= Luis Martínez Noval =

Spanish politician & economist (1948–2013)

Luis Martínez Noval

Luis Martínez Noval (3 July 1948 - 30 March 2013) was a Spanish economist and politician who was a member of the Spanish Socialist Workers' Party and served from 1990 to 1993 as Spain's Minister of Labor.

==Early life and career==
Noval was born in Infiesto, capital of the Asturian council of Piloña. After graduating from Colegio de la Inmaculada of Gijón in 1965, he studied economics at the University of Oviedo from which he graduated with a degree in Economic Sciences. He then served as a non-tenured professor of Economic Theory at his alma mater before deciding to devote himself exclusively to his work as a professional politician in the region.
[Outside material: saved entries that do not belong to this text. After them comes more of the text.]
(** * learnAI backend: segment reconciliation and quiz formatting

    A shallow embedding of the request handlers of [backend/main.py]
    ([generate_lesson], from the two parsed pipeline outputs onwards, and
    the question formatting loop of [generate_quiz]), together with the
    part of Python's [base64] module the lesson handler calls.

    Conventions.
    - Python [str] values are Rocq [string]s; a character stands for the
      code point of the same number, so exactly the code points below 256
      are representable and the ASCII ones are those below 128.
    - Python [bytes] values are [list byte].
    - JSON numbers that the handler reads ([segment_id], [duration]) are
      integers ([Z]); [segment_id] is typed as in the data model of the
      service (an integer, or absent / [null]).
    - A Python [dict] used as a map from identifiers is a [gmap Z _];
      [set] is a [gset Z]; [sorted] is a stable insertion sort.
    - A raised exception is the [Raise] result of a small error monad;
      an early [return JSONResponse(...)] is the [JSONResponse] case of
      the handler's result.  Logging is not modelled. *)

From Stdlib Require Import ZArith NArith List Ascii String Lia Permutation Sorted.
From Stdlib.Strings Require Import Byte.
From stdpp Require Import base option list gmap sets sorting strings.

Local Open Scope string_scope.
Local Open Scope list_scope.

(** ** Exceptions and the error monad *)

(** The exceptions the modelled code can raise.  All of them are instances
    of [Exception], which is all the handler's last [except] clause tests. *)
Inductive exn : Type :=
  | ValueError_non_ascii          (* base64: "string argument should contain only ASCII characters" *)
  | binascii_Error_invalid_length (* "number of data characters cannot be 1 more than a multiple of 4" *)
  | binascii_Error_incorrect_padding. (* "Incorrect padding" *)

Inductive result (A : Type) : Type :=
  | Ok (a : A)
  | Raise (e : exn).
Arguments Ok {A} a.
Arguments Raise {A} e.

Global Instance result_ret : MRet result := fun _ a => Ok a.
Global Instance result_bind : MBind result := fun _ _ f r =>
  match r with
  | Ok a => f a
  | Raise e => Raise e
  end.

Definition is_Ok {A} (r : result A) : Prop := exists a, r = Ok a.

Definition result_to_option {A} (r : result A) : option A :=
  match r with
  | Ok a => Some a
  | Raise _ => None
  end.

(** ** Python's [base64.b64encode] and [base64.b64decode]

    The handler calls the two library functions with their default
    arguments.  [b64encode] is RFC 4648 base64 with padding; [b64decode]
    with [validate=False] first turns a [str] argument into ASCII bytes
    and then runs binascii's non-strict decoder (as in CPython 3.11 and
    later), which skips characters outside the alphabet and stops at the
    first complete padding. *)
Module Base64.

Definition alphabet : list ascii :=
  list_ascii_of_string
    "ABCDEFGHIJKLMNOPQRSTUVWXYZabcdefghijklmnopqrstuvwxyz0123456789+/".

Definition BASE64_PAD : ascii := "="%char.

Definition table_b2a_base64 (n : N) : ascii :=
  nth (N.to_nat n) alphabet "A"%char.

Fixpoint index_of (c : ascii) (l : list ascii) (i : N) : option N :=
  match l with
  | [] => None
  | x :: l' => if Ascii.eqb x c then Some i else index_of c l' (N.succ i)
  end.

Definition table_a2b_base64 (c : ascii) : option N := index_of c alphabet 0%N.

(** An assignment to an [unsigned char] of the output buffer. *)
Definition to_byte (n : N) : byte :=
  match Byte.of_N (n mod 256) with
  | Some b => b
  | None => x00
  end.

Fixpoint b2a_base64 (data : list byte) : string :=
  match data with
  | [] => EmptyString
  | [a] =>
      let a := Byte.to_N a in
      String (table_b2a_base64 (N.shiftr a 2))
        (String (table_b2a_base64 (N.shiftl (N.land a 3) 4))
           (String BASE64_PAD (String BASE64_PAD EmptyString)))
  | [a; b] =>
      let a := Byte.to_N a in
      let b := Byte.to_N b in
      String (table_b2a_base64 (N.shiftr a 2))
        (String (table_b2a_base64 (N.lor (N.shiftl (N.land a 3) 4) (N.shiftr b 4)))
           (String (table_b2a_base64 (N.shiftl (N.land b 15) 2))
              (String BASE64_PAD EmptyString)))
  | a :: b :: c :: rest =>
      let a := Byte.to_N a in
      let b := Byte.to_N b in
      let c := Byte.to_N c in
      String (table_b2a_base64 (N.shiftr a 2))
        (String (table_b2a_base64 (N.lor (N.shiftl (N.land a 3) 4) (N.shiftr b 4)))
           (String (table_b2a_base64 (N.lor (N.shiftl (N.land b 15) 2) (N.shiftr c 6)))
              (String (table_b2a_base64 (N.land c 63)) (b2a_base64 rest))))
  end.

(** [base64.b64encode(s)]; the handler decodes the resulting bytes as
    UTF-8, which is the identity on the ASCII output. *)
Definition b64encode (s : list byte) : string := b2a_base64 s.

(** The loop of [binascii.a2b_base64] in non-strict mode.  [bin_data]
    is the output written so far. *)
Fixpoint a2b_loop (ascii_data : string) (quad_pos : nat) (leftchar : N)
    (pads : nat) (bin_data : list byte) : result (list byte) :=
  match ascii_data with
  | EmptyString =>
      match quad_pos with
      | O => Ok bin_data
      | 1%nat => Raise binascii_Error_invalid_length
      | _ => Raise binascii_Error_incorrect_padding
      end
  | String this_ch rest =>
      if Ascii.eqb this_ch BASE64_PAD then
        if (2 <=? quad_pos)%nat then
          if (4 <=? quad_pos + S pads)%nat then Ok bin_data
          else a2b_loop rest quad_pos leftchar (S pads) bin_data
        else a2b_loop rest quad_pos leftchar pads bin_data
      else
        match table_a2b_base64 this_ch with
        | None => a2b_loop rest quad_pos leftchar pads bin_data
        | Some v =>
            match quad_pos with
            | O => a2b_loop rest 1 v 0 bin_data
            | 1%nat =>
                a2b_loop rest 2 (N.land v 15) 0
                  (bin_data ++ [to_byte (N.lor (N.shiftl leftchar 2) (N.shiftr v 4))])
            | 2%nat =>
                a2b_loop rest 3 (N.land v 3) 0
                  (bin_data ++ [to_byte (N.lor (N.shiftl leftchar 4) (N.shiftr v 2))])
            | _ =>
                a2b_loop rest 0 0 0
                  (bin_data ++ [to_byte (N.lor (N.shiftl leftchar 6) v)])
            end
        end
  end.

Definition a2b_base64 (data : string) : result (list byte) :=
  a2b_loop data 0 0 0 [].

Definition is_ascii (c : ascii) : bool := (N_of_ascii c <? 128)%N.

Fixpoint all_ascii (s : string) : bool :=
  match s with
  | EmptyString => true
  | String c rest => is_ascii c && all_ascii rest
  end.

(** [base64.b64decode(s)] for a [str] argument [s]. *)
Definition b64decode (s : string) : result (list byte) :=
  if all_ascii s then a2b_base64 s else Raise ValueError_non_ascii.

(** Boolean checks of the tables and of the bit arithmetic of a group,
    run on all sextets and on all byte values in the proofs. *)
Section Checks.
Local Open Scope N_scope.

Definition sextet_ok (n : N) : bool :=
  match table_a2b_base64 (table_b2a_base64 n) with
  | Some m => m =? n
  | None => false
  end
  && negb (Ascii.eqb (table_b2a_base64 n) BASE64_PAD)
  && is_ascii (table_b2a_base64 n).

Definition group12_ok (a b : N) : bool :=
  let s1 := N.shiftr a 2 in
  let s2 := N.lor (N.shiftl (N.land a 3) 4) (N.shiftr b 4) in
  (s1 <? 64) && (s2 <? 64)
  && (N.lor (N.shiftl s1 2) (N.shiftr s2 4) mod 256 =? a)
  && (N.land s2 15 =? N.shiftr b 4)
  && (N.shiftl (N.land a 3) 4 <? 64)
  && (N.lor (N.shiftl s1 2) (N.shiftr (N.shiftl (N.land a 3) 4) 4) mod 256 =? a).

Definition group23_ok (b c : N) : bool :=
  let s3 := N.lor (N.shiftl (N.land b 15) 2) (N.shiftr c 6) in
  let s4 := N.land c 63 in
  (s3 <? 64) && (s4 <? 64)
  && (N.lor (N.shiftl (N.shiftr b 4) 4) (N.shiftr s3 2) mod 256 =? b)
  && (N.lor (N.shiftl (N.land s3 3) 6) s4 mod 256 =? c)
  && (N.shiftl (N.land b 15) 2 <? 64)
  && (N.lor (N.shiftl (N.shiftr b 4) 4) (N.shiftr (N.shiftl (N.land b 15) 2) 2) mod 256 =? b).

End Checks.

End Base64.

(** ** Data model *)

(** The [audio_base64] field of a segment record, as far as the handler
    inspects it: its truth value, and whether it is a [str] or a [list]
    (of [str] chunks). *)
Inductive audio_field : Type :=
  | AudioAbsent                         (* key missing, or JSON null *)
  | AudioStr (s : string)               (* a single string *)
  | AudioChunks (chunks : list string)  (* a list of chunks *)
  | AudioOther (truthy : bool).         (* any other JSON value *)

(** One element of a [segments] array.  [None] in a field is a missing
    key ([seg.get] returns [None], or its default); for [segment_id] it
    also stands for JSON null. *)
Record SegmentRecord : Type := {
  segment_id : option Z;
  audio_base64 : audio_field;
  narration : option string;
  image_url : option string;
  duration : option Z
}.
(** * Agent task distribution: the store, the assignment policy and the
      task lifecycle of [agent_task_system.py]

    The development embeds the SQLite-backed store [AgentTaskDatabase] and the
    policy layer [TaskDistributor] as functions over an explicit database
    state, and states the properties of the design document against them.

    Modelling conventions.
    - The [agent_tasks] table is the list of its rows in rowid (insertion)
      order; the [agents] table is a finite map keyed by its primary key.
    - A TEXT column that holds an ISO-8601 timestamp is the integer number of
      microseconds the text denotes: for such texts SQLite's byte-wise
      comparison agrees with the order of these integers, and
      [datetime.fromisoformat] followed by subtraction is integer subtraction.
    - INTEGER columns are [Z] (the counters stay far inside SQLite's 64-bit
      range); REAL columns are [Q], they are stored and read back, never
      computed with.
    - The two clocks the code reads, Python's [datetime.now()] and SQLite's
      [CURRENT_TIMESTAMP], are inputs of every operation.
    - Every operation runs in one transaction: it returns the committed
      database together with what the Python call returns or raises. *)

From Stdlib Require Import ZArith QArith.
From stdpp Require Import base strings gmap list sorting.

Local Open Scope Z_scope.

(** ** Python-side outcomes *)

Inductive exception :=
| TypeError
| ValueError (msg : string)
| IntegrityError.

Inductive outcome (A : Type) :=
| Return (a : A)
| Raise (e : exception).
Arguments Return {A} a.
Arguments Raise {A} e.

(** ** Configuration *)

Module Config.
Definition MAX_CONCURRENT_TASKS_PER_AGENT : Z := 3.
Definition TASK_TIMEOUT : Z := 300.
Definition REFRESH_INTERVAL : Z := 2.
End Config.

(** ** Clocks *)

Record Clock := {
  datetime_now : Z;       (* datetime.now(), microseconds *)
  CURRENT_TIMESTAMP : Z   (* SQLite CURRENT_TIMESTAMP, microseconds *)
}.

(** [(a - b).seconds] of a Python [timedelta]: the difference is normalised
    to days, seconds in [0, 86400) and microseconds in [0, 10^6), and
    [.seconds] reads the middle component only. *)
Definition timedelta_seconds (a b : Z) : Z :=
  ((a - b) / 1000000) mod 86400.

(** The whole elapsed time in seconds, rounded down ([total_seconds()]
    truncated), for comparison with [timedelta_seconds]. *)
Definition elapsed_whole_seconds (a b : Z) : Z :=
  (a - b) / 1000000.

(** ** Rows and dataclasses *)

Module AgentTask.
Record t := mk {
  id : string;
  agent_id : string;
  title : string;
  description : string;
  priority : Z;
  status : string;
  progress : Q;
  assigned_at : Z;
  started_at : option Z;
  completed_at : option Z;
  estimated_duration : Z;
  actual_duration : option Z;
  dependencies : list string;
  result : option string;
  error_message : option string;
  created_by : string;
  last_updated : Z
}.
End AgentTask.

(** A dynamically typed Python value, for the fields of an object whose
    constructor received columns of another type. *)
Inductive value :=
| VNone
| VInt (n : Z)
| VFloat (q : Q)
| VStr (s : string)
| VStamp (t : Z)                (* str holding a timestamp *)
| VJson (l : list string)       (* str holding json.dumps of a list *)
| VList (l : list string).
(** X3. A call of the client never throws, posts to the worker at most
    three times and sleeps at most 6000 ms in all between the posts; it
    makes no post at all when the worker is not configured. *)
Theorem renderWithCloudflare_bounded :
  (∃ r, outcome (renderWithCloudflare env params) = Ok r)
  ∧ (count_events is_worker_post (events (renderWithCloudflare env params))
     <= if isCfWorkerConfigured env then 3 else 0)%nat
  ∧ 0 <= total_sleep (events (renderWithCloudflare env params)) <= 6000.
Proof.
  split; [apply renderWithCloudflare_total|].
  destruct renderWithCloudflare_cost as (? & ? & _). done.
Qed.

End WorkerMore.

Lemma renderWithCloudflare_sound_witness :
  isCfWorkerConfigured flaky_env = true
  ∧ ∃ (k : nat) response,
      (k <= 2)%nat
      ∧ cf_worker flaky_env sample_params (Z.of_nat k) = Ok response
      ∧ ok response = true ∧ arrayBuffer response = Ok screenshot
      ∧ events (renderWithCloudflare flaky_env sample_params)
        = attempts_trace sample_params (S k).
Proof. apply (renderWithCloudflare_sound flaky_env sample_params). reflexivity. Defined.

Lemma renderWithCloudflare_recovers_witness :
  renderWithCloudflare flaky_env sample_params
  = (attempts_trace sample_params 2, Ok (Some screenshot)).
Proof.
  apply (renderWithCloudflare_recovers flaky_env sample_params 1
           (mkResponse 200 (Ok screenshot) EmptyString) screenshot);
    try reflexivity.
  - lia.
  - intros [|j] Hj; [vm_compute; discriminate | lia].
Defined.

(** ** The dispatcher and the renderers, continued *)

Section Dispatch.
Variable env : Env.
(** * Fed batch bioreactor: the derivative function, the scenario sweep and
      the plotting cell

    A shallow embedding of the code cells of
    [1_Dynamics/2_Time_domain_simulation/Fed batch bioreactor.ipynb].

    Numbers.  The notebook is read twice.

    - Module [Nb] takes the arithmetic of [dxdt] as arithmetic of the reals:
      it gives the differential equation that the lines of [dxdt] write
      down, and it carries the namespace, the sweep and the plotting cell,
      none of which computes with a number.  Nothing stated on [Nb] is a
      statement about the digits a run prints.

    - Module [Py] takes the numbers as Python has them: a Python [int], a
      Python [float] or a NumPy [float64], the last two being IEEE binary64
      numbers with every operation rounded to nearest even.  A division of
      Python numbers by zero raises [ZeroDivisionError], the same division
      on a NumPy number warns and yields an infinity or a NaN, and a Python
      [int] that is too large for a double raises [OverflowError] when it
      meets a float.  What is said of the values [dxdt] returns is said on
      [Py].

    Effects.  [dxdt] reads module-level names at call time, and the sweep
    rebinds one of them, so the module namespace is an explicit record that
    is threaded through the cells; an exception leaves the namespace as it
    was when it was raised.

    The ODE solver [scipy.integrate.solve_ivp] is a library the notebook
    imports.  It is a parameter of the development: it receives the
    callback, the time span, the initial state and the evaluation grid, and
    returns a result object or raises.  A solver call that does not come
    back is outside what is modelled: what is stated of a sweep is stated of
    solver calls that return or raise. *)

From Stdlib Require Import Reals Lra Lia List ZArith FunctionalExtensionality.
From Stdlib Require Import SpecFloat PrimFloat FloatOps.
From Stdlib Require String.
Set Warnings "-inexact-float".
Import ListNotations.
Open Scope R_scope.
(* ===== verification/_CoqProject ===== *)
-Q . S2P
Prelude.v
JsString.v
Json.v
NumberFormat.v
Locale.v
JsSort.v
Portfolio.v
Farcaster.v
Base64.v
Config.v
Runtime.v
Request.v
PortfolioAction.v
FarcasterAction.v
In 1981, he was elected as the Deputy Secretary-General of the Spanish Socialist Workers' Party (PSOE) of Asturias of which he was a member since 1978. From 1988 to 2000 Noval was a general secretary of the same party and then became a member of its Federal Executive Commission. From October 1982 to November 2001 he served as the party's Deputy to the Cortes of Asturias. On 2 May 1990, Noval was appointed as Minister of Labor and Social Security of the Government of Spain by Felipe González and served on this position until 14 July 1993. Following the expiration of his term, he became a Chairman of the Committee on Social Policy and Employment of the Congress of Deputies and from 1996 to 1999 was spokesman for the party. In 2001, the PSOE appointed him a member of the Court of Auditors.

==Death==
On 29 March 2013, Noval fell on the street in Oviedo during which he sustained a severe head wound. He was rushed to the Hospital Universitario Central de Asturias where, following an unsuccessful operation, at the age of 64, he was pronounced dead the next morning.